I’m not positive if this was what you’re looking for or if there is a simpler way to extract the MPS state directly.

Hope this helps.

Hi! Thanks for your response, but that is not quite what I meant. So if you choose max_bond_dim=None, the MPS decomposition will be exact, i.e., it will take all the non-zero singular values in each SVD during the construction. What I would like to know is: in that “exact” MPS construction, where we set max_bond_dim=None, what is the maximum bond dimension, i.e. what is the maximum number of non-zero singular values obtained in the construction?

I hope this makes my question clearer.
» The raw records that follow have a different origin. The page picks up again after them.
(** * clangd-index-parser: a shallow embedding of [riff.py]

    The decoder of clangd's RIFF index container ([ClangIndex] in
    [src/riff.py]) is embedded as pure functions over byte lists.  A
    [BytesIO] object (and the file object opened in binary mode) is a
    buffer with a read position; Python exceptions are the [Raise]
    outcomes of a small state-and-error monad; [while] loops carry fuel,
    and the fuel given by the callers is shown to be enough.

    Python [int]s are [Z]; [bytes] are lists of [Byte.byte]; a Python
    [str] is the list of its code points. *)

From Stdlib Require Import ZArith List Lia Bool Ascii String.
From Stdlib Require Import Strings.Byte.
From stdpp Require Import base option list countable gmap.

Import ListNotations.
Local Open Scope Z_scope.

(** ** Bytes, integers and text *)

Definition byte_val (b : byte) : Z := Z.of_N (Byte.to_N b).

(** [int.from_bytes(bs, byteorder='little')]; the empty sequence gives 0. *)
Fixpoint int_from_bytes (bs : list byte) : Z :=
  match bs with
  | [] => 0
  | b :: bs' => byte_val b + 256 * int_from_bytes bs'
  end.

(** A Python [str]: its code points. *)
Abbreviation str := (list Z).

Definition Str (s : string) : str :=
  map (fun a => Z.of_N (N_of_ascii a)) (list_ascii_of_string s).

Definition hex_digit (n : Z) : Z := if n <? 10 then 48 + n else 87 + n.

(** [bytes.hex()]: two lowercase digits per byte. *)
Fixpoint hex (bs : list byte) : str :=
  match bs with
  | [] => []
  | b :: bs' =>
      hex_digit (Z.shiftr (byte_val b) 4) :: hex_digit (Z.land (byte_val b) 15) :: hex bs'
  end.

Definition is_cont (b : Z) : bool := (128 <=? b) && (b <=? 191).

(** [bytes.decode()]: strict UTF-8.  Shortest forms only, no surrogates,
    nothing above U+10FFFF; [None] stands for [UnicodeDecodeError]. *)
Fixpoint utf8_decode (bs : list Z) : option (list Z) :=
  match bs with
  | [] => Some []
  | b0 :: r0 =>
      if b0 <? 128 then cons b0 <$> utf8_decode r0
      else if b0 <? 194 then None
      else if b0 <? 224 then
        match r0 with
        | b1 :: r1 =>
            if is_cont b1
            then cons ((b0 - 192) * 64 + (b1 - 128)) <$> utf8_decode r1
            else None
        | _ => None
        end
      else if b0 <? 240 then
        match r0 with
        | b1 :: b2 :: r2 =>
            if is_cont b1 && is_cont b2
               && negb ((b0 =? 224) && (b1 <? 160))
               && negb ((b0 =? 237) && (159 <? b1))
            then cons ((b0 - 224) * 4096 + (b1 - 128) * 64 + (b2 - 128))
                   <$> utf8_decode r2
            else None
        | _ => None
        end
      else if b0 <? 245 then
        match r0 with
        | b1 :: b2 :: b3 :: r3 =>
            if is_cont b1 && is_cont b2 && is_cont b3
               && negb ((b0 =? 240) && (b1 <? 144))
               && negb ((b0 =? 244) && (143 <? b1))
            then cons ((b0 - 240) * 262144 + (b1 - 128) * 4096
                       + (b2 - 128) * 64 + (b3 - 128))
                   <$> utf8_decode r3
            else None
        | _ => None
        end
      else None
  end.

Definition decode (bs : list byte) : option str := utf8_decode (map byte_val bs).

(** [s.split(sep)] for a one-character separator: the pieces between the
    separators, the empty piece after a final separator included. *)
Fixpoint split (sep : Z) (s : str) : list str :=
  match s with
  | [] => [[]]
  | c :: s' =>
      if c =? sep then [] :: split sep s'
      else match split sep s' with
           | piece :: pieces => (c :: piece) :: pieces
           | [] => [[c]]
           end
  end.

(** ** Exceptions and the decoding monad *)

Inductive exn : Type :=
| ValueError_invalid_enum (v : Z)      (* SymbolKind(v), SymbolLanguage(v) *)
| ValueError_unknown_chunk (id : str)  (* raise ValueError("Unknown chunk ID") *)
| IndexError                           (* list index out of range *)
| AttributeError                       (* self.string_table not assigned yet *)
| UnicodeDecodeError
| zlib_error.

Inductive outcome (A : Type) : Type :=
| Ok (a : A)
| Raise (e : exn)
| OutOfFuel.
Arguments Ok {A} a.
Arguments Raise {A} e.
Arguments OutOfFuel {A}.

(** [BytesIO(data)], or a file opened with ['rb']. *)
Record stream : Type := Stream { buf : list byte; pos : nat }.

Definition BytesIO (data : list byte) : stream := Stream data 0.

Definition M (A : Type) : Type := stream -> outcome (A * stream).

Definition ret {A} (a : A) : M A := fun s => Ok (a, s).

Definition bind {A B} (m : M A) (f : A -> M B) : M B :=
  fun s => match m s with
           | Ok (a, s') => f a s'
           | Raise e => Raise e
           | OutOfFuel => OutOfFuel
           end.

Definition raise {A} (e : exn) : M A := fun _ => Raise e.

Notation "x <- m ;; k" := (bind m (fun x => k))
  (at level 100, m at next level, right associativity).

(** [stream.read(n)]: at most [n] bytes, fewer at the end of the buffer;
    never an exception. *)
Definition read (n : nat) : M (list byte) :=
  fun s =>
    let got := firstn n (skipn (pos s) (buf s)) in
    Ok (got, Stream (buf s) (pos s + length got)).

(** [for _ in range(n): ...], collecting what each round appends. *)
Fixpoint for_range {A} (n : nat) (body : M A) : M (list A) :=
  match n with
  | O => ret []
  | S n' => x <- body ;; xs <- for_range n' body ;; ret (x :: xs)
  end.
I’ve edited the tittle a little bit to (hopefully) make it clearer.

Thanks!

I may be incorrect, but I’m pretty sure if given some matrix M and it was encoded using PennyLane, it is done by initializing some np.ndarray and then it is flattened.

Would this not remove the ability to be able to determine the max bond dimension directly from the array?
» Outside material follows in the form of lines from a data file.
(** [handleAddSong], run to completion on the table. *)
Definition handleAddSong (doc : DocumentObject) (t : Table)
  : Table * Completion :=
  let duplicate := Dexie.get (docId doc) t in
  if upToDate duplicate doc then (t, Returned)
  else
    match fetchMedia (docId doc) with
    | None => (t, Threw "Failed to fetch")
    | Some fetched =>
        match parse (blobBytes fetched) with
        | None => (t, Threw "Invalid metadata")
        | Some metaData =>
            let record := formatSongToStorage doc fetched metaData in
            match duplicate with
            | Some _ =>
                (Dexie.update (docId doc) (changesOf record) t, Returned)
            | None => (fst (Dexie.add record t), Returned)
            end
        end
    end.

(** A sequence of ingestions, one document after the other. *)
Definition ingestAll (docs : list DocumentObject) (t : Table) : Table :=
  List.fold_left (fun acc doc => fst (handleAddSong doc acc)) docs t.

End Ingestion.

(** The rule of the specification for the fallback title: the file name
    with its extension removed, the extension being what follows the
    last dot. *)
Module SpecTitle.

(** Whether a dot occurs in the string. *)
Fixpoint hasDot (s : string) : bool :=
  match s with
  | EmptyString => false
  | String c rest => Ascii.eqb c JS.DOT || hasDot rest
  end.

(** The name up to its last dot; the whole name when it has no dot. *)
Fixpoint stem (s : string) : string :=
  match s with
  | EmptyString => EmptyString
  | String c rest =>
      if Ascii.eqb c JS.DOT && negb (hasDot rest) then EmptyString
      else String c (stem rest)
  end.

End SpecTitle.

(** ** Object URLs ([URL.createObjectURL], [URL.revokeObjectURL]) *)

(** The registry of object URLs: URLs are numbered in the order of their
    creation, and every call of [revokeObjectURL] is logged. *)
Record UrlStore := mkUrls {
  issued : nat;
  revokedLog : list nat
}.

Definition createObjectURL (u : UrlStore) : nat * UrlStore :=
  (issued u, {| issued := S (issued u); revokedLog := revokedLog u |}).

Definition revokeObjectURL (h : nat) (u : UrlStore) : UrlStore :=
  {| issued := issued u; revokedLog := (revokedLog u ++ [h])%list |}.

(** How many times a URL has been revoked. *)
Definition releases (h : nat) (u : UrlStore) : nat :=
  List.count_occ Nat.eq_dec (revokedLog u) h.

(** ** Cover image cache (the effect on [allSongs]) *)

(** A value of [songToCover]: [{ cover, lastUpdatedUtc }]. *)
Record CoverEntry := mkEntry {
  entryCover : nat;
  lastUpdatedUtc : Z
}.

(** [songMap]: [Object.fromEntries(allSongs.map(song => [song.id, song]))],
    or [{}] while [allSongs] is undefined. *)
Definition songMap (allSongs : option (list Song)) : gmap string Song :=
  match allSongs with
  | None => ∅
  | Some songs => List.fold_left (fun m song => <[id song := song]> m) songs ∅
  end.

(** The three objects the effect works on: [songToCover] (the current
    state object, which the first loop mutates in place),
    [newSongToCover] (its shallow copy, made before the loops) and the
    URL registry. *)
Record CoverWork := mkWork {
  songToCover : gmap string CoverEntry;
  newSongToCover : gmap string CoverEntry;
  coverUrls : UrlStore
}.

(** The body of [allSongs.forEach]. *)
Definition refreshSong (w : CoverWork) (song : Song) : CoverWork :=
  let kept :=
    match songToCover w !! id song with
    | Some e =>
        if lastEditedUtc song >? lastUpdatedUtc e
        then delete (id song) (songToCover w)
        else songToCover w
    | None => songToCover w
    end in
  match kept !! id song, cover song with
  | None, Some _ =>
      let (h, u) := createObjectURL (coverUrls w) in
      {| songToCover := kept;
         newSongToCover :=
           <[id song := mkEntry h (lastEditedUtc song)]> (newSongToCover w);
         coverUrls := u |}
  | _, _ =>
      {| songToCover := kept;
         newSongToCover := newSongToCover w;
         coverUrls := coverUrls w |}
  end.

(** The body of [Object.keys(songToCover).forEach], for the key [key]
    whose value in [songToCover] is [e]. *)
Definition sweepKey (known : gmap string Song)
  (target : gmap string CoverEntry * UrlStore) (item : string * CoverEntry)
  : gmap string CoverEntry * UrlStore :=
  match known !! fst item with
  | None => (delete (fst item) (fst target),
             revokeObjectURL (entryCover (snd item)) (snd target))
  | Some _ => target
  end.

(** The whole effect: the state handed to [setSongToCover], and the URL
    registry after it. *)
Definition refreshCovers (allSongs : option (list Song))
  (cache : gmap string CoverEntry) (u : UrlStore)
  : gmap string CoverEntry * UrlStore :=
  let w0 := {| songToCover := cache;
               newSongToCover := cache;
               coverUrls := u |} in
  let w := List.fold_left refreshSong (default [] allSongs) w0 in
  List.fold_left (sweepKey (songMap allSongs))
    (map_to_list (songToCover w)) (newSongToCover w, coverUrls w).

(** The effect run once for each successive value of [allSongs]. *)
Definition refreshAll (history : list (option (list Song)))
  (cache : gmap string CoverEntry) (u : UrlStore)
  : gmap string CoverEntry * UrlStore :=
  List.fold_left (fun st songs => refreshCovers songs (fst st) (snd st))
    history (cache, u).

(** The cache holds the URL [h] as the current cover of some song. *)
Definition holds (cache : gmap string CoverEntry) (h : nat) : Prop :=
  exists key e, cache !! key = Some e /\ entryCover e = h.

(** The URL [h] has leaked: it was created, no call has revoked it, and
    the cache, through which alone the effect finds the URLs to revoke,
    does not hold it. *)
Definition leaked (h : nat) (cache : gmap string CoverEntry) (u : UrlStore)
  : Prop :=
  (h < issued u)%nat /\ ~ holds cache h /\ ~ In h (revokedLog u).

(** What the first loop of the effect maintains about a leaked URL:
    neither object holds it, and it is created and not revoked. *)
Definition untouched (h : nat) (w : CoverWork) : Prop :=
  ~ holds (songToCover w) h /\ ~ holds (newSongToCover w) h /\
  (h < issued (coverUrls w))%nat /\ ~ In h (revokedLog (coverUrls w)).

(** ** Playback selection ([playSong]) *)

(** Modelled from the spec: the notification component
    ([./components/Notification]) is not among the sources at hand. Its
    [notify] shows a success notice and its [error] a failure notice;
    a call is recorded as the notice it asks for. *)
Inductive Notice :=
| Notify (description : string)
| Error (message : string).

(** The playback state: [currentSong], [audio.src] (the object URL it
    was given, [None] for the initial empty source), whether the element
    plays, the URL registry, the notices shown so far and the number of
    calls of [Math.random] made so far. *)
Record Player := mkPlayer {
  currentSong : option Song;
  audioSrc : option nat;
  audioPlaying : bool;
  playerUrls : UrlStore;
  notices : list Notice;
  randomCalls : nat
}.

(** The album looked up by [albums.value.find(...)], or the literal
    [{ followAllRules: true, rules: [], name: '' }]. *)
Definition activeAlbum (albums : list Album) (currentAlbum : string) : Album :=
  match List.find (fun a => JS.strictEq (name a) currentAlbum) albums with
  | Some a => a
  | None => {| followAllRules := true; rules := []; name := "" |}
  end.

(** [Math.floor(r * n)]. *)
Definition randomIndex (r : Q) (n : nat) : nat :=
  Z.to_nat (Qfloor (r * inject_Z (Z.of_nat n))).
I’m not sure I follow what you mean.

Basically, what I’m saying is that in QUIMB, when defining an MPS as a MatrixProductState instance, it allows you to extract each of the tensors composing the MPS “chain”. The shape of each tensor is of the form (i, j, k), where i and k are bond dimensions and j is the physical dimension (j=2 for qubit states).

You can always obtain the statevector as a dense array with the method to_dense() which will contract the tensor network into a flattened array of 2^num_qubits elements.

Since the backend of default.tensor is QUIMB, I’m wondering if I can do something similar here.

Hi @loruma, thank you for your question.

I’m checking with our team and will get back to you on this soon.

Hi @loruma

My colleague Pietropaolo found a way to obtain the information you need!

A way to access the underlying quimb instance of the circuit is by using the private class attribute _quimb_circuit:

import pennylane as qml

dev = qml.device("default.tensor", wires=2)

dev._quimb_circuit

The output is:

<Circuit(n=2, num_gates=0, gate_opts={'contract': 'auto-mps', 'propagate_tags': False, 'max_bond': None, 'cutoff': None, 'info': {}})>

The _quimb_circuit attribute allows manipulating the quimb instance that the device creates under the hood.

To get the MPS in a dense form we can do the following:

dev._quimb_circuit.psi.to_dense()

The output is:

array([[1.+0.j],
       [0.+0.j],
       [0.+0.j],
       [0.+0.j]])

Note: The _quimb_circuit attribute is private because it’s not compatible with PennyLane’s new device API, so things might break for certain workflows.

Let us know if this works for you or if you have trouble using it.

I hope this helps!

Hi @CatalinaAlbornoz! That is exactly what I needed!

When running

dev._quimb_circuit.psi

On a Jupyter notebook, it will output the MatrixProductState instance I was looking for.

Thanks a lot!

I’m glad to hear @loruma !

Thanks for jumping in and offering to help @Classy ! Your discussion in the first few posts in this thread was useful to me to understand the issue/question.

Enjoy using PennyLane!